The http.Handle function takes a pattern and an http.Handler. It doesn't wrap functions. If you pass a function to http.Handle, the compiler rejects the program with cannot use handlerFunc (type func(http.ResponseWriter, *http.Request)) as type http.Handler in argument. Use http.HandleFunc for functions, or wrap your function with http.HandlerFunc(handlerFunc).

http.HandlerFunc is an adapter type. It implements http.Handler by calling the wrapped function. This is how HandleFunc works under the hood. You can use this adapter manually if you need to pass a function where a handler is expected.

Accept interfaces, return structs. Handlers are often structs carrying dependencies.

Pitfalls and compiler errors

Trailing slashes control sub-path matching. If you register /api, the router only matches /api. A request to /api/users returns 404. If you register /api/, the router matches /api/ and everything under it. The router also redirects /api to /api/ when you register the slash version. This redirect is automatic and can confuse clients that don't follow redirects. Register the slash if you want children.
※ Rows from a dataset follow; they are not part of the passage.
(* ===== verification/Fleet.v ===== *)
(** * Placement (src/src/apipi/workerhub/fleet.py, common/placement.py, common/sandbox.py)

    The worker connections of a replica, the workers of the other replicas as their
    rows tell, and the choice of the worker a session goes to.  Connections are
    objects shared by the hub and the tasks that serve them, so a candidate names
    its connection by the number of the object. *)

From S2P Require Import Prelude PyStd Protocol Db.

Open Scope Z_scope.

(** An `ApiError` with this code: a library-independent exception that carries one. *)
Definition api_error (code : string) : exn := OtherExn (Some code).

(** ** Sizes and images (common/sandbox.py, common/placement.py) *)

Record fleet_settings : Type := FleetSettings {
  microvm_mem_mib : Z; sandbox_m_mem_mib : Z; sandbox_l_mem_mib : Z;
  worker_lease_ttl : Z (* microseconds *)
}.

Definition SANDBOX_SIZES : list string := ["S"; "M"; "L"]%string.

Definition parse_sandbox_size (value : json) : res exn (option string) :=
  match value with
  | JNull => Ok None
  | JStr s => if decide (s ∈ SANDBOX_SIZES) then Ok (Some s) else Err (api_error "invalid_request")
  | _ => Err (api_error "invalid_request")
  end.

(** The fields of `environment`; a falsy one counts as missing. *)
Definition env_fields (environment : json) : list (string * json) :=
  match environment with JObj l => l | _ => [] end.
Definition sandbox_size_of (environment : json) : res exn string :=
  match jget "sandbox_size" (env_fields environment) with
  | None | Some JNull => Ok "S"%string
  | Some raw => parsed ← parse_sandbox_size raw; Ok (default "S"%string parsed)
  end.

Definition image_for_size (size : string) : string :=
  if decide (size = "L")%string then "browser" else "default".

(** `IMAGE_ID.fullmatch`: `^[a-z0-9][a-z0-9-]{0,31}$` *)
Definition is_image_char (c : ascii) : bool :=
  is_lower c || is_digit c || bool_decide (c = "-"%char).
Definition is_image_id (s : string) : bool :=
  match chars s with
  | c :: rest => (is_lower c || is_digit c) && forallb is_image_char rest && bool_decide (length rest ≤ 31)%nat
  | [] => false
  end.
Definition parse_sandbox_image (value : json) : res exn (option string) :=
  match value with
  | JNull => Ok None
  | JStr s => if is_image_id s then Ok (Some s) else Err (api_error "invalid_request")
  | _ => Err (api_error "invalid_request")
  end.
Definition sandbox_image_of (environment : json) : res exn (option string) :=
  match jget "sandbox_image" (env_fields environment) with
  | Some (JStr s) => parse_sandbox_image (JStr s)
  | _ => Ok None
  end.

Definition sandbox_mem_mib (cfg : fleet_settings) (size : string) : Z :=
  if decide (size = "M")%string then sandbox_m_mem_mib cfg
  else if decide (size = "L")%string then sandbox_l_mem_mib cfg
  else microvm_mem_mib cfg.
Definition mem_mib_for_size (cfg : fleet_settings) (size : option string) : Z :=
  sandbox_mem_mib cfg (default "S"%string size).

(** `(environment or {}).get("type") or "openai_hosted"` *)
Definition placement_for (environment : json) : string :=
  match jget "type" (env_fields environment) with
  | Some (JStr "none") => "none"
  | _ => "microvm"
  end.
Definition worker_accepts (accepts : option (list string)) (required : string) : bool :=
  match accepts with Some l => bool_decide (required ∈ l) | None => false end.

(** `commands.session_image` *)
Definition session_image (environment : json) : res exn string :=
  stored ← sandbox_image_of environment;
  match stored with
  | Some i => Ok i
  | None => size ← sandbox_size_of environment; Ok (image_for_size size)
  end.

(** ** Connections (workerhub/connection.py) *)

Record connection : Type := Conn {
  c_worker : uuid;
  c_generation : Z;
  c_capacity : Z;
  c_memory_mb : Z;
  c_run_mode : string;
  c_arch : string;
  c_leases : gset uuid;
  c_lease_mem : gmap uuid Z;
  c_draining : bool;
  c_images : gset string;
  c_accepts : gset string;
  c_features : gset string;
  c_last_renewed : Z;
  c_reason : option string
}.

(** The first reason wins. *)
Definition request_close (c : connection) (reason : string) : connection :=
  Conn (c_worker c) (c_generation c) (c_capacity c) (c_memory_mb c) (c_run_mode c) (c_arch c)
    (c_leases c) (c_lease_mem c) (c_draining c) (c_images c) (c_accepts c) (c_features c)
    (c_last_renewed c) (Some (default reason (c_reason c))).
Definition set_leases (c : connection) (leases : gset uuid) (mem : gmap uuid Z) : connection :=
  Conn (c_worker c) (c_generation c) (c_capacity c) (c_memory_mb c) (c_run_mode c) (c_arch c)
    leases mem (c_draining c) (c_images c) (c_accepts c) (c_features c)
    (c_last_renewed c) (c_reason c).
Definition set_renewed (c : connection) (now : Z) : connection :=
  Conn (c_worker c) (c_generation c) (c_capacity c) (c_memory_mb c) (c_run_mode c) (c_arch c)
    (c_leases c) (c_lease_mem c) (c_draining c) (c_images c) (c_accepts c) (c_features c)
    now (c_reason c).

(** `claimed_leases`: entries that do not validate are skipped (None). *)
Definition claimed_leases (running : list (option (uuid * uuid))) : gmap uuid uuid :=
  foldl (λ m e, match e with Some (sid, lease) => <[sid := lease]> m | None => m end) ∅ running.

(** ** Candidates (workerhub/fleet.py) *)

Record candidate : Type := Candidate {
  ca_worker : uuid;
  ca_accepts : gset string;
  ca_images : gset string;
  ca_arch : string;
  ca_draining : bool;
  ca_capacity : Z;
  ca_memory_mb : Z;
  ca_leases : Z;
  ca_used_mem : Z;
  ca_instance : option string;
  ca_conn : option N
}.

Definition lease_used_mem (c : connection) (session_mem : Z) : Z :=
  set_fold (λ l acc, default session_mem (c_lease_mem c !! l) + acc) 0 (c_leases c).
Definition local_candidate (session_mem : Z) (p : N * connection) : candidate :=
  let '(ref, c) := p in
  Candidate (c_worker c) (c_accepts c) (c_images c) (c_arch c) (c_draining c) (c_capacity c)
    (c_memory_mb c) (Z.of_nat (size (c_leases c))) (lease_used_mem c session_mem) None (Some ref).
Definition local_candidates (conns : list (N * connection)) (session_mem : Z) : list candidate :=
  local_candidate session_mem <$> conns.

(** The row of a worker (store/models.py). *)
Record worker_row : Type := WorkerRow {
  w_id : uuid; w_capacity : Z; w_memory_mb : Z; w_generation : Z; w_last_seen : Z;
  w_instance : option string; w_accepts : list string; w_images : list string;
  w_arch : option string; w_draining : bool
}.

Definition is_fresh (now : Z) (last_seen : option Z) (cfg : fleet_settings) : bool :=
  match last_seen with Some t => now - t <=? worker_lease_ttl cfg | None => false end.

Definition env_mem (cfg : fleet_settings) (environment : json) : res exn Z :=
  size ← sandbox_size_of environment; Ok (mem_mib_for_size cfg (Some size)).
Fixpoint sum_mem (cfg : fleet_settings) (environments : list json) : res exn Z :=
  match environments with
  | [] => Ok 0
  | e :: l => m ← env_mem cfg e; rest ← sum_mem cfg l; Ok (m + rest)
  end.
Definition row_candidate (cfg : fleet_settings) (row : worker_row) (environments : list json)
    : res exn candidate :=
  used ← sum_mem cfg environments;
  Ok (Candidate (w_id row)
        (list_to_set (match w_accepts row with [] => ["none"%string] | l => l end))
        (list_to_set (w_images row)) (default ""%string (w_arch row)) (w_draining row)
        (w_capacity row) (w_memory_mb row) (Z.of_nat (length environments)) used
        (w_instance row) None).

Definition list_live_workers (workers : list worker_row) (seen_after : Z) (exclude : string)
    : list worker_row :=
  filter (λ w, w_instance w ≠ None ∧ seen_after ≤ w_last_seen w ∧ w_instance w ≠ Some exclude) workers.
Definition list_leased_environments (d : db) (worker_ids : list uuid) : list (uuid * json) :=
  omap (λ r : session_row, match worker_id (s_lease r) with
     | Some w => if decide (w ∈ worker_ids ∧ lease_id (s_lease r) ≠ None)
                 then Some (w, JObj (env_fields (s_environment r))) else None
     | None => None end) (snd <$> map_to_list (sessions d)).
Definition environments_of (leased : list (uuid * json)) (w : uuid) : list json :=
  snd <$> filter (λ p, p.1 = w) leased.
Fixpoint row_candidates (cfg : fleet_settings) (leased : list (uuid * json)) (rows : list worker_row)
    : res exn (list candidate) :=
  match rows with
  | [] => Ok []
  | r :: l =>
      c ← row_candidate cfg r (environments_of leased (w_id r));
      rest ← row_candidates cfg leased l;
      Ok (c :: rest)
  end.
Definition remote_candidates (cfg : fleet_settings) (now : Z) (instance : string)
    (workers : list worker_row) (d : db) : res exn (list candidate) :=
  let rows := list_live_workers workers (now - worker_lease_ttl cfg) instance in
  row_candidates cfg (list_leased_environments d (w_id <$> rows)) rows.

(** ** The choice *)

Definition feasible (kind : string) (session_mem : Z) (image : option string) (c : candidate) : bool :=
  bool_decide (kind ∈ ca_accepts c)
  && match image with
     | Some i => bool_decide (kind ≠ "microvm"%string) || bool_decide (i ∈ ca_images c)
     | None => true
     end
  && negb (ca_draining c)
  && negb (ca_capacity c <? ca_leases c + 1)
  && negb (ca_memory_mb c <? ca_used_mem c + session_mem).

Definition load_key (c : candidate) : Z * Z := (- (ca_memory_mb c - ca_used_mem c), ca_leases c).
(** The order of Python tuples. *)
Definition key_lt (a b : Z * Z) : bool := (a.1 <? b.1) || ((a.1 =? b.1) && (a.2 <? b.2)).

(** `list.sort(key=...)`: stable. *)
Fixpoint insert_by (x : candidate) (l : list candidate) : list candidate :=
  match l with
  | [] => [x]
  | y :: l' => if key_lt (load_key y) (load_key x) then y :: insert_by x l' else x :: l
  end.
Definition sort_by_load (l : list candidate) : list candidate := foldr insert_by [] l.

Definition choose (candidates : list candidate) (kind : string) (session_mem : Z)
    (image : option string) : option candidate :=
  head (sort_by_load (filter (λ c, feasible kind session_mem image c = true) candidates)).

Definition has_image (candidates : list candidate) (kind : string) (image : option string) : bool :=
  match image with
  | Some i =>
      bool_decide (kind ≠ "microvm"%string)
      || existsb (λ c, bool_decide (kind ∈ ca_accepts c) && bool_decide (i ∈ ca_images c)) candidates
  | None => true
  end.
Definition image_arches (candidates : list candidate) (image : string) : gset string :=
  list_to_set (ca_arch <$> filter (λ c, "microvm"%string ∈ ca_accepts c
     ∧ ca_arch c ≠ ""%string ∧ image ∉ ca_images c) candidates).

(** ** What the choice promises *)

Lemma key_lt_spec a b : key_lt a b = true ↔ a.1 < b.1 ∨ (a.1 = b.1 ∧ a.2 < b.2).
Proof. unfold key_lt. rewrite orb_true_iff, andb_true_iff, !Z.ltb_lt, Z.eqb_eq. done. Qed.
Lemma key_lt_false a b : key_lt a b = false ↔ b.1 < a.1 ∨ (b.1 = a.1 ∧ b.2 ≤ a.2).
Proof.
  destruct (key_lt a b) eqn:E; [apply key_lt_spec in E; split; [done|lia]|].
  split; [|done]. intros _. destruct (decide (b.1 < a.1 ∨ (b.1 = a.1 ∧ b.2 ≤ a.2))) as [|Hn]; [done|].
  assert (key_lt a b = true) by (apply key_lt_spec; lia). congruence.
Qed.

(** The first candidate of least load: the ones before it have more. *)
Definition least_loaded (c : candidate) (l : list candidate) : Prop :=
  ∃ l1 l2, l = l1 ++ c :: l2
  ∧ Forall (λ x, key_lt (load_key c) (load_key x) = true) l1
  ∧ Forall (λ x, key_lt (load_key x) (load_key c) = false) l2.

Lemma head_insert_by x l :
  head (insert_by x l) = match head l with
    | Some y => Some (if key_lt (load_key y) (load_key x) then y else x) | None => Some x end.
Proof. destruct l as [|y l]; cbn; [done|]. by destruct (key_lt _ _). Qed.
Lemma sort_head_least l :
  match head (sort_by_load l) with Some c => least_loaded c l | None => l = [] end.
Proof.
  induction l as [|x l IH]; [done|]. unfold sort_by_load in *. cbn [foldr].
  rewrite head_insert_by. destruct (head _) as [y|].
  - destruct IH as (l1 & l2 & -> & H1 & H2). destruct (key_lt (load_key y) (load_key x)) eqn:E.
    + exists (x :: l1), l2. split_and!; [done|by constructor|done].
    + exists [], (l1 ++ y :: l2). split_and!; [done|constructor|]. apply Forall_app. split.
      * eapply list.Forall_impl; [exact H1|]. intros z. cbn.
        rewrite key_lt_spec, !key_lt_false in *. lia.
      * constructor; [done|]. eapply list.Forall_impl; [exact H2|]. intros z. cbn.
        rewrite !key_lt_false in *. lia.
  - rewrite IH. by exists [], [].
Qed.

Lemma choose_feasible l kind mem image c :
  choose l kind mem image = Some c → c ∈ l ∧ feasible kind mem image c = true.
Proof.
  unfold choose. pose proof (sort_head_least (filter (λ c, feasible kind mem image c = true) l)) as H.
  intros Hc. rewrite Hc in H. destruct H as (l1 & l2 & Hl & _).
  assert (c ∈ filter (λ c, feasible kind mem image c = true) l) as Hin.
  { rewrite Hl. apply elem_of_app. right. by left. }
  by apply list_elem_of_filter in Hin as [Hf Hin].
Qed.
Lemma feasible_room kind mem image c :
  feasible kind mem image c = true → ca_leases c + 1 ≤ ca_capacity c ∧ ca_used_mem c + mem ≤ ca_memory_mb c.
Proof.
  unfold feasible. rewrite !andb_true_iff, !negb_true_iff. intros [[[[_ _] _] Hcap] Hmem].
  apply Z.ltb_ge in Hcap. apply Z.ltb_ge in Hmem. lia.
Qed.

(** the worker chosen for a session accepts its placement, has its image, is
    not draining and has a free slot and enough memory; among the workers that do
    it has the most free memory, then the fewest leases, then the first place;
    and no worker is chosen exactly when none does. *)
Theorem choose_best (l : list candidate) (kind : string) (mem : Z) (image : option string) :
  match choose l kind mem image with
  | Some c =>
      c ∈ l ∧ feasible kind mem image c = true
      ∧ ca_leases c + 1 ≤ ca_capacity c ∧ ca_used_mem c + mem ≤ ca_memory_mb c
      ∧ least_loaded c (filter (λ x, feasible kind mem image x = true) l)
  | None => Forall (λ c, feasible kind mem image c = false) l
  end.
Proof.
  destruct (choose l kind mem image) as [c|] eqn:Hc.
  - destruct (choose_feasible _ _ _ _ _ Hc) as [Hin Hf]. destruct (feasible_room _ _ _ _ Hf) as [? ?].
    split_and!; [done..|]. unfold choose in Hc.
    pose proof (sort_head_least (filter (λ c, feasible kind mem image c = true) l)) as Hs. by rewrite Hc in Hs.
  - unfold choose in Hc.
    pose proof (sort_head_least (filter (λ c, feasible kind mem image c = true) l)) as H. rewrite Hc in H.
    apply list.Forall_forall. intros c Hin. destruct (feasible kind mem image c) eqn:E; [|done].
    exfalso. eapply (not_elem_of_nil c). rewrite <- H. by apply list_elem_of_filter.
Qed.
The compiler enforces the handler interface strictly. If you define a struct with a ServeHTTP method but forget the pointer receiver, the type doesn't implement http.Handler. The compiler complains with API does not implement http.Handler (ServeHTTP method has pointer receiver). Use a pointer receiver for handlers that need to modify state, or a value receiver if the handler is immutable.

Goroutine leaks happen when a handler spawns a goroutine that outlives the request. If the goroutine waits on a channel or context that never resolves, it stays alive. Always pass r.Context() to background work and check for cancellation. The worst goroutine bug is the one that never logs.

The DefaultServeMux is global. Routes registered in init() or main() affect the whole program. This is convenient for small apps but makes testing harder. You can create a new http.NewServeMux() to isolate routes.

// main creates an isolated mux to avoid global state.
func main() {
	// NewServeMux creates a fresh router instance.
	// This keeps routes local to this function.
	mux := http.NewServeMux()

	// Register routes on the local mux.
	mux.HandleFunc("/health", func(w http.ResponseWriter, r *http.Request) {
		w.WriteHeader(http.StatusOK)
	})

	// Pass the mux to ListenAndServe.
	// The server uses this mux instead of the global default.
	http.ListenAndServe(":8080", mux)
}

Trailing slashes matter. Register the slash if you want sub-paths.

When to use what

Use http.HandleFunc when you have a simple function and want to register it quickly without boilerplate.

Use http.Handle when your handler is a struct or a custom type that implements http.Handler, allowing you to carry state or dependencies.

Use a custom http.ServeMux when you need to group routes or avoid the global DefaultServeMux for better testability.

Use a third-party router like chi or gorilla/mux when you need path parameters, regex patterns, or middleware chains that the standard library doesn't provide.

The standard library router does exactly what it says. No magic, no hidden middleware.